▸ **Exercise brief**
Set down exactly the lines in the records below that run from the line with "(** [a == b] between" to the line with "t => String.eqb s t", inclusive, and nothing more.

▸ **Excerpted records**
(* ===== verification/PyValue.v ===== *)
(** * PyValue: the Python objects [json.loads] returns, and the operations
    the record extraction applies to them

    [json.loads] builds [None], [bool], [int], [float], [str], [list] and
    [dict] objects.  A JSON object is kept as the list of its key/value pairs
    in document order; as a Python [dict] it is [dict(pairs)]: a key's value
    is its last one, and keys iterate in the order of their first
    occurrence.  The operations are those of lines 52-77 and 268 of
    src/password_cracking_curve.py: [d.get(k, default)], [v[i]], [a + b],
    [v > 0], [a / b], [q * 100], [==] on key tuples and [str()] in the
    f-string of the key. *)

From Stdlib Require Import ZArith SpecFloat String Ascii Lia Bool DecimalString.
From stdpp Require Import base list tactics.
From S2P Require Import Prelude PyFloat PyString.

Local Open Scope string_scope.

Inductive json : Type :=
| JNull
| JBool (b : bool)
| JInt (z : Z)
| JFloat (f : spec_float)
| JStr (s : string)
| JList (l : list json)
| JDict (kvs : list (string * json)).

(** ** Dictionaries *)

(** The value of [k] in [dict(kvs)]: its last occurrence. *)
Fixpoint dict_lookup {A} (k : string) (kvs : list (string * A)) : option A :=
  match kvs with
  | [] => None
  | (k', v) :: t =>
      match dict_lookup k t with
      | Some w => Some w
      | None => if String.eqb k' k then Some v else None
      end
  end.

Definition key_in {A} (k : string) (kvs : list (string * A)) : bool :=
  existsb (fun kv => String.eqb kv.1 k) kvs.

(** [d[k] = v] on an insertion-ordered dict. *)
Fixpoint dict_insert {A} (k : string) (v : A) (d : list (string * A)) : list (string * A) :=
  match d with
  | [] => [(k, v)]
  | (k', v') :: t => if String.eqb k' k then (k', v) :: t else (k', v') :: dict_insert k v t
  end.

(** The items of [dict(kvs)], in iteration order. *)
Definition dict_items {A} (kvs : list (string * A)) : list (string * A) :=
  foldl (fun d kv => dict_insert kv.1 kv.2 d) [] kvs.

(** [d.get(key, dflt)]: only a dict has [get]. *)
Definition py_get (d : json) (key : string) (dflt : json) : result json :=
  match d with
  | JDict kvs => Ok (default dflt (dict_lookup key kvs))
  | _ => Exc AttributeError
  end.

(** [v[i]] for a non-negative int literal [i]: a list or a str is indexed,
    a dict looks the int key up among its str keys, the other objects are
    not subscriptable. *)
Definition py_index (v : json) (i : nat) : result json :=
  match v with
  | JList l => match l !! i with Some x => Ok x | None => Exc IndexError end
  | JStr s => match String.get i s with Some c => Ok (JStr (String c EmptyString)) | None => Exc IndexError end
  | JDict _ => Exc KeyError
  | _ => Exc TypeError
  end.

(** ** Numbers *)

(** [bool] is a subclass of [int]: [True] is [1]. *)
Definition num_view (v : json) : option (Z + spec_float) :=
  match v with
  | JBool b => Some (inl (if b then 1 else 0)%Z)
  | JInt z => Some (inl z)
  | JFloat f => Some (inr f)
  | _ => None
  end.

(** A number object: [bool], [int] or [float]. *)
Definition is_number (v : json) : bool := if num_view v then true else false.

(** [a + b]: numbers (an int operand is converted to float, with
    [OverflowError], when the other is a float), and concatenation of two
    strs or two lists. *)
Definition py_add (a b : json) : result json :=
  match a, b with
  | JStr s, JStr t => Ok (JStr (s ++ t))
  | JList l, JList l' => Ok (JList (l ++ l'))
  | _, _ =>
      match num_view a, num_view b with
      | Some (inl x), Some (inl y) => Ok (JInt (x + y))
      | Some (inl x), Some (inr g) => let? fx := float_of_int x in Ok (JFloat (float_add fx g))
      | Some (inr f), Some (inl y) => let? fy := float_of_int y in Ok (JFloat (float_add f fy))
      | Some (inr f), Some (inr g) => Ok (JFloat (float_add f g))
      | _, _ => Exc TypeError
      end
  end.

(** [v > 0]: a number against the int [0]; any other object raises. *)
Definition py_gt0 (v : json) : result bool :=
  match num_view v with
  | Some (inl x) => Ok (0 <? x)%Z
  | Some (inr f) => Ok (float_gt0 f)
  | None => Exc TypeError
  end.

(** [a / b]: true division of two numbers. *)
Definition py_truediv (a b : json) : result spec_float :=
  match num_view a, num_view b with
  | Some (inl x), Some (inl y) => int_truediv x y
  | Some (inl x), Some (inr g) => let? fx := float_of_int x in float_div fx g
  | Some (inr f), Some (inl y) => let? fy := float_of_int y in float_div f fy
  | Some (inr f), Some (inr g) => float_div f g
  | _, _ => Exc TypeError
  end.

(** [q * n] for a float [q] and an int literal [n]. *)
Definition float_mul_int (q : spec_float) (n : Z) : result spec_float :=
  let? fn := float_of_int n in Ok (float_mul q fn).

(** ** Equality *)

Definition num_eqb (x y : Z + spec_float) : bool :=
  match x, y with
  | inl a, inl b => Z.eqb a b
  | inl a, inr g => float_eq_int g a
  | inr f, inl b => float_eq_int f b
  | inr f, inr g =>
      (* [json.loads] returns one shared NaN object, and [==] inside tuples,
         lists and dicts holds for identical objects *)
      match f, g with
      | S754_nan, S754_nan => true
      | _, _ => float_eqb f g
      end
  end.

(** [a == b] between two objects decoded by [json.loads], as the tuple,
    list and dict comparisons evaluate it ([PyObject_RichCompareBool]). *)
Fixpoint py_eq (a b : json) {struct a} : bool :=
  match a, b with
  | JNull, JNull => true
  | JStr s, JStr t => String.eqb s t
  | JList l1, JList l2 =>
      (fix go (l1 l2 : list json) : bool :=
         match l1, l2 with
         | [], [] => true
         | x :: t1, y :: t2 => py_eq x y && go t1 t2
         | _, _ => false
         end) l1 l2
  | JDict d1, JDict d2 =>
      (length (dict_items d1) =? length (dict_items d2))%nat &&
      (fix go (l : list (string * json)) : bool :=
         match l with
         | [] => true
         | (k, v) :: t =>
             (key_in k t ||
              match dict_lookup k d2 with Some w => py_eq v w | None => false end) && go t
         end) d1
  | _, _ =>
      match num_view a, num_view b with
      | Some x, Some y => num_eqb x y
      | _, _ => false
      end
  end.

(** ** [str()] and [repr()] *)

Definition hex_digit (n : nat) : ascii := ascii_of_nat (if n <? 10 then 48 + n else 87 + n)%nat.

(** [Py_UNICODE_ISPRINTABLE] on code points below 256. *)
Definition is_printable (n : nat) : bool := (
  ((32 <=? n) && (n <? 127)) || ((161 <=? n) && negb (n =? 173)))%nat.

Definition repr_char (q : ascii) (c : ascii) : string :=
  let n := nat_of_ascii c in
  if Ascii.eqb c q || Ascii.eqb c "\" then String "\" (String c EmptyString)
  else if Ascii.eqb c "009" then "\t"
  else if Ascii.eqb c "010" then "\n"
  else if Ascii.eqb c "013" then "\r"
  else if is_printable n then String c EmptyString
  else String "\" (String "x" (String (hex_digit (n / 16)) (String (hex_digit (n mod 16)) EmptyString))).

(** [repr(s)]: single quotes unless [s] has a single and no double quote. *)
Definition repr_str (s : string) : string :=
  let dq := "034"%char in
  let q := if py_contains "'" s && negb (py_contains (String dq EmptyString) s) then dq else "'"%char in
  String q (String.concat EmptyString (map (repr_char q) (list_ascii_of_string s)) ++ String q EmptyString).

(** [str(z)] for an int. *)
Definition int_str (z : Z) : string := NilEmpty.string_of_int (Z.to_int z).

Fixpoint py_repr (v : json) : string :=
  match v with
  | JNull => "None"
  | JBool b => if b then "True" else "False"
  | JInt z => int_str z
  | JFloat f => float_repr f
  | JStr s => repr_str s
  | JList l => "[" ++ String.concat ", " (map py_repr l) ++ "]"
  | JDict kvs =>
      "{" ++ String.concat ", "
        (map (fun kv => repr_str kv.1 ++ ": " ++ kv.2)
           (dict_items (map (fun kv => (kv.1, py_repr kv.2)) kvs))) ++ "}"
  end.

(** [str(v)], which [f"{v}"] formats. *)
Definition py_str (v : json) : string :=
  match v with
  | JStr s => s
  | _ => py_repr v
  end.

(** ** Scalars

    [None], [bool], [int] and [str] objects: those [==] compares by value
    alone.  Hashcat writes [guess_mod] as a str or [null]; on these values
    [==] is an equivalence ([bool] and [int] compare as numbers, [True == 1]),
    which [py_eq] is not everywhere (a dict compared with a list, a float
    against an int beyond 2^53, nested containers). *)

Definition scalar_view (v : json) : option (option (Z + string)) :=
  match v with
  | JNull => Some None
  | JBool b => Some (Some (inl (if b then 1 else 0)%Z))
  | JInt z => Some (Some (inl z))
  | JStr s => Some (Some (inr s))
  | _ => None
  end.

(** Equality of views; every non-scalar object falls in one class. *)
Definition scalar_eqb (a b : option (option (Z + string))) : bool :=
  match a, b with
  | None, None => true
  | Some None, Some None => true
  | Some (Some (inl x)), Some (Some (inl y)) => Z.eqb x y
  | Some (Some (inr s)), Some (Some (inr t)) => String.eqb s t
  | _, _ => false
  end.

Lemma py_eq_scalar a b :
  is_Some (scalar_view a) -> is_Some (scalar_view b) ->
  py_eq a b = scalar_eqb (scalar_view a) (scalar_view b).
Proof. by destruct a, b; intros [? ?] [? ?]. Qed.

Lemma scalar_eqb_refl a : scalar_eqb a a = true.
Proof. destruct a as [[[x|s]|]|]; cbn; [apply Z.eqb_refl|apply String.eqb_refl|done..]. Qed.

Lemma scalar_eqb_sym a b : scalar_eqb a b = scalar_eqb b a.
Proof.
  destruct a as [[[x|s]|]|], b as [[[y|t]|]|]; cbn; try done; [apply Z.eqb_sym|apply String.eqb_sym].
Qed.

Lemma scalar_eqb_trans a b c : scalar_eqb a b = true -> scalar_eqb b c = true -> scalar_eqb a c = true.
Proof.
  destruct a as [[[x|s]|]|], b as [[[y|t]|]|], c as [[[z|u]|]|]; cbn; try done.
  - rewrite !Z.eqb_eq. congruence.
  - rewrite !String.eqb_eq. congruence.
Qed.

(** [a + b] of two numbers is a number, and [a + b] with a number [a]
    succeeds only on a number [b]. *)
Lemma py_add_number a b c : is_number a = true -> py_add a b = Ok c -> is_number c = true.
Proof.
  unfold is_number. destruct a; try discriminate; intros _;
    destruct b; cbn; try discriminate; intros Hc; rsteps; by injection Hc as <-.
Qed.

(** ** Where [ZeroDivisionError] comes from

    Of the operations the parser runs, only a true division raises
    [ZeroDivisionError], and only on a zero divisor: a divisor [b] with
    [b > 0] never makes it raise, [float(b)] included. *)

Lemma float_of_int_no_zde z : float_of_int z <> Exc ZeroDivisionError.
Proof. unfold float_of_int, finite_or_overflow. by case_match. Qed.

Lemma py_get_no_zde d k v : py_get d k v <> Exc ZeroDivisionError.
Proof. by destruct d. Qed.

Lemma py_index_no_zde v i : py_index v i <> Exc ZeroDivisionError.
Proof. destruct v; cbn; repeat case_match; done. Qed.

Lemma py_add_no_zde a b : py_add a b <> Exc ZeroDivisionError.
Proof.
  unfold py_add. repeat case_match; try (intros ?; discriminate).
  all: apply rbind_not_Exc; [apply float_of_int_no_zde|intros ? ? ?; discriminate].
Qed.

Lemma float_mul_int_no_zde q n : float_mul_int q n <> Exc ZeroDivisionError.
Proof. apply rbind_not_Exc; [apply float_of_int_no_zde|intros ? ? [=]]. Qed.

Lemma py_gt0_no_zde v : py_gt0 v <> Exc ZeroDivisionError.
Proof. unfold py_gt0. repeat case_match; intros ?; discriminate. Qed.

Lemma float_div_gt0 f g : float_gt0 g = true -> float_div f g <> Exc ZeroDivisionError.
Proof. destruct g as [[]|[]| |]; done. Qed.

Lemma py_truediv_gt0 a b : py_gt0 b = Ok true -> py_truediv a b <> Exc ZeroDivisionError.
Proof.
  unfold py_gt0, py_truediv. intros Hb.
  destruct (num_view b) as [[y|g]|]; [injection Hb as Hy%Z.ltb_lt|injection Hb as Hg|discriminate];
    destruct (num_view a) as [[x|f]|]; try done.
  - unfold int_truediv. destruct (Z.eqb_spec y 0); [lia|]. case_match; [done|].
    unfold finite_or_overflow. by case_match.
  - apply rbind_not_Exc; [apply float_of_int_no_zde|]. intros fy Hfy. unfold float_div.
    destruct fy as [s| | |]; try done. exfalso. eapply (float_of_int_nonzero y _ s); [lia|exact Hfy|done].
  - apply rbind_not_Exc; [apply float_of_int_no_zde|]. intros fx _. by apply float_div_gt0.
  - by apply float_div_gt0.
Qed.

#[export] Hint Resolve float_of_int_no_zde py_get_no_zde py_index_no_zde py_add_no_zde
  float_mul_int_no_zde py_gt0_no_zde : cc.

==

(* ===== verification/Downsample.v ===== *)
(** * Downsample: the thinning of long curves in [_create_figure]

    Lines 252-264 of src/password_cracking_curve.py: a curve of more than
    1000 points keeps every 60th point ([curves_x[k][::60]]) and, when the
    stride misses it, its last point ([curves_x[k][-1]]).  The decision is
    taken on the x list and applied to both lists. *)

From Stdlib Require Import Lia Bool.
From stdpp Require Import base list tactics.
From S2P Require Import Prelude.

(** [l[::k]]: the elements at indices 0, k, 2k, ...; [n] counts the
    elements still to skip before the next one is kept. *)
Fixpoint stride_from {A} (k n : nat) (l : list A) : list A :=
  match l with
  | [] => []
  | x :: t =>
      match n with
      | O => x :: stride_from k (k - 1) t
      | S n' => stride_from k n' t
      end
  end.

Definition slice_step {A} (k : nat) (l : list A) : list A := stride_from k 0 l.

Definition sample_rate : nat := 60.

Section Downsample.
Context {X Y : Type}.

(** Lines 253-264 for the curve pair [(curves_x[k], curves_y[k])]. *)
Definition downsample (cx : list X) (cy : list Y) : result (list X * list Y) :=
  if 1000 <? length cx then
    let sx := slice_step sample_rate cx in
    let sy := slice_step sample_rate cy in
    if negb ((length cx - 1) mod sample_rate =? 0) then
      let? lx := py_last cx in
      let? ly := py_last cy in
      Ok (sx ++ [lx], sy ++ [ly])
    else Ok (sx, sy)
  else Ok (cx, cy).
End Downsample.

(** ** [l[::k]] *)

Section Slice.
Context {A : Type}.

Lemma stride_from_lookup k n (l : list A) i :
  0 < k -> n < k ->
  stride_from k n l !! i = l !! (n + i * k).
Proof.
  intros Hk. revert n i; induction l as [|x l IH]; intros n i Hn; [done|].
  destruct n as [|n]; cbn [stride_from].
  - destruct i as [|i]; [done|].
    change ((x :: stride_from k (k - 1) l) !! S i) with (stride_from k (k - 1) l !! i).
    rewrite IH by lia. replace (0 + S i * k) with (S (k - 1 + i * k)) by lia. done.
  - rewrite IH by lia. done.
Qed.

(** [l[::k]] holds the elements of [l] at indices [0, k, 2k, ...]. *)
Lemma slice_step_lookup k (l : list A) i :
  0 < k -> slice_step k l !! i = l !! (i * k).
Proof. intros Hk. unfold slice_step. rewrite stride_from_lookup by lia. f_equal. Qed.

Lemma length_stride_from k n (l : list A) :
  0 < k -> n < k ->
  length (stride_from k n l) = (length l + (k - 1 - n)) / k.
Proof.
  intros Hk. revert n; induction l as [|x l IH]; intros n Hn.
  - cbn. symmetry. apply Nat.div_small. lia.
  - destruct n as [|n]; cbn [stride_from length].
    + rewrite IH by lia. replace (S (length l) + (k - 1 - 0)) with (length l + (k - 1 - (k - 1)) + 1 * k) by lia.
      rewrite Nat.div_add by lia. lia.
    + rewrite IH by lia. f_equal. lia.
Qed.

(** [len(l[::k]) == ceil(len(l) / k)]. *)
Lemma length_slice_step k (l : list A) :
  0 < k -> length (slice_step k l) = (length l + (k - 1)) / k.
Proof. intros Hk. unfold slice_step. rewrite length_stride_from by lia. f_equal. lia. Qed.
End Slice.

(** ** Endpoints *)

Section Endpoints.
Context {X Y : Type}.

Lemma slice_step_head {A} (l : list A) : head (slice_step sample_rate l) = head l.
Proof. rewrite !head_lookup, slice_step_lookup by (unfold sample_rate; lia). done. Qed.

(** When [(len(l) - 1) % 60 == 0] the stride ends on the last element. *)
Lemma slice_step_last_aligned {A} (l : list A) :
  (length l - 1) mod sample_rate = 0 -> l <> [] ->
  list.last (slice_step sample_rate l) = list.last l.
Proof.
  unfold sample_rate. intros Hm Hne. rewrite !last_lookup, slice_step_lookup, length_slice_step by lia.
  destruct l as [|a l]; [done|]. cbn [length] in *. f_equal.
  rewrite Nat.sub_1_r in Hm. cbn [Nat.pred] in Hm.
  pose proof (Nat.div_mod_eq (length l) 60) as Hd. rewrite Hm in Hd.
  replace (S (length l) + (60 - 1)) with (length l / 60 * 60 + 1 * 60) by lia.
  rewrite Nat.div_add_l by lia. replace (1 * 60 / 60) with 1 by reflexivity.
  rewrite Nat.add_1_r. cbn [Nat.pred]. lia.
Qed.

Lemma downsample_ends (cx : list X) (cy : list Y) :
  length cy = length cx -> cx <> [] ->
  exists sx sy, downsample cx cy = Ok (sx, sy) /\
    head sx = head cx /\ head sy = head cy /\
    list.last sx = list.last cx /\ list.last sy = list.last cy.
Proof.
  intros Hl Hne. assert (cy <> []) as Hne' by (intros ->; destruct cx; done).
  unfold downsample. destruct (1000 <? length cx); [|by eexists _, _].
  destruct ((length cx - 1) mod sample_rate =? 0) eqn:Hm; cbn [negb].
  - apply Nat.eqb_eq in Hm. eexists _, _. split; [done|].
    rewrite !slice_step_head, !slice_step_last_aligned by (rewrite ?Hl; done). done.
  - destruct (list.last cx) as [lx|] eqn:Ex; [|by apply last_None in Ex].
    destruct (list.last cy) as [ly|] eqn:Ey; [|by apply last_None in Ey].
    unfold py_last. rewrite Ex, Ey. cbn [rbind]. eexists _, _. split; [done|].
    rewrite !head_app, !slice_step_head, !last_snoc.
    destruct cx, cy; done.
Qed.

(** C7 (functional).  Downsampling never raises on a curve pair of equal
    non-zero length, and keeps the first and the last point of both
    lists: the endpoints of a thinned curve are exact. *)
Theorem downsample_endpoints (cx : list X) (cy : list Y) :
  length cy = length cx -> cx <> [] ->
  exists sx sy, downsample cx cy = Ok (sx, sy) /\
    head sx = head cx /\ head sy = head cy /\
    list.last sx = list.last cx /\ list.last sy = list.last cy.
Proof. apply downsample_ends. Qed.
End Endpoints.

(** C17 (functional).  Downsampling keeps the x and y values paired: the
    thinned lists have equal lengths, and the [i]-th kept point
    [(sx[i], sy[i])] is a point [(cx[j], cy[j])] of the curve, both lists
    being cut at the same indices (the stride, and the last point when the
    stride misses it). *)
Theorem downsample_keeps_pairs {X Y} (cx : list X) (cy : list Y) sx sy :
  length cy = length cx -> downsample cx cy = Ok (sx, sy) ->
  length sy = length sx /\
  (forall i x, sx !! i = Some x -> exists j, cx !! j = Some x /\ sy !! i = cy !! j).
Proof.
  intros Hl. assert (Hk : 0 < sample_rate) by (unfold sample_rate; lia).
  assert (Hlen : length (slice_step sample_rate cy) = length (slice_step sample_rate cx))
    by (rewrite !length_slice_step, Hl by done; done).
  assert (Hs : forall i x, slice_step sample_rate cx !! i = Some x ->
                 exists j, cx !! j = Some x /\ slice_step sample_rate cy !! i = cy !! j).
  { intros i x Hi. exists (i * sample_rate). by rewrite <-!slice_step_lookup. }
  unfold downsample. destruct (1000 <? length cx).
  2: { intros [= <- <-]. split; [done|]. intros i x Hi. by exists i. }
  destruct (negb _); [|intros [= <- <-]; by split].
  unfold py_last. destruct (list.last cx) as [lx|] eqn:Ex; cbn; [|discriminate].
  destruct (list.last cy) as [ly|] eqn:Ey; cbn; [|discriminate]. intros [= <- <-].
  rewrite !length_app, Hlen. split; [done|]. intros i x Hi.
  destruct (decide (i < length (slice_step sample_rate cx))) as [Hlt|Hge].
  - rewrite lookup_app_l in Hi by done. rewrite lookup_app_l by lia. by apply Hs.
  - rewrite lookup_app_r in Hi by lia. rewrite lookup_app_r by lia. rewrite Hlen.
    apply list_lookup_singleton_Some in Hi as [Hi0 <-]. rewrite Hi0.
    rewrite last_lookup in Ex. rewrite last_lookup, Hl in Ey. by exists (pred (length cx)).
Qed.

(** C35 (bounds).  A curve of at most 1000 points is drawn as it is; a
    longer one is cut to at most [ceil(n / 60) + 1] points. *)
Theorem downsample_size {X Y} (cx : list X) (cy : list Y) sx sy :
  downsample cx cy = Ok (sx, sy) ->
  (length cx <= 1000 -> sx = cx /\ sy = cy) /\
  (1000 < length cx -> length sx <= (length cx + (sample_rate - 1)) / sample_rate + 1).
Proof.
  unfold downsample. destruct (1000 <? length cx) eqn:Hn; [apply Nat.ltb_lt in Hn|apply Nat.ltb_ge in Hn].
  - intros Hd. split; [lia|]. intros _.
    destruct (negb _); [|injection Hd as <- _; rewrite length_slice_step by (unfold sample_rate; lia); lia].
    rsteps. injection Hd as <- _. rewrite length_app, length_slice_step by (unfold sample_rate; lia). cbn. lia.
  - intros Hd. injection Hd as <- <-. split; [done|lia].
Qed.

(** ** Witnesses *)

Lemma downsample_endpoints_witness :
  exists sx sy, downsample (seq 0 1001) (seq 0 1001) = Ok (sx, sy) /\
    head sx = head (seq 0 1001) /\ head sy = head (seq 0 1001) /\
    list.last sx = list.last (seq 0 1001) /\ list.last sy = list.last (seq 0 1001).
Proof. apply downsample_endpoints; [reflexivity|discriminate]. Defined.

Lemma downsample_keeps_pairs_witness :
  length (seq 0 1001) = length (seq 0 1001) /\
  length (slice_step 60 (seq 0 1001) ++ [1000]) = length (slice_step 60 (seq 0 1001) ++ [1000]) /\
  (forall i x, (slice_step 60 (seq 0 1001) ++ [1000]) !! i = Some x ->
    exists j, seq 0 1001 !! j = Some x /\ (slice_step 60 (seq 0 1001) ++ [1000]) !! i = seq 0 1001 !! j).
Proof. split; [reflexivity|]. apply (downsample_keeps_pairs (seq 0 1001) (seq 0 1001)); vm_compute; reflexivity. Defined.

▸ **Task response**
(** [a == b] between two objects decoded by [json.loads], as the tuple,
    list and dict comparisons evaluate it ([PyObject_RichCompareBool]). *)
Fixpoint py_eq (a b : json) {struct a} : bool :=
  match a, b with
  | JNull, JNull => true
  | JStr s, JStr t => String.eqb s t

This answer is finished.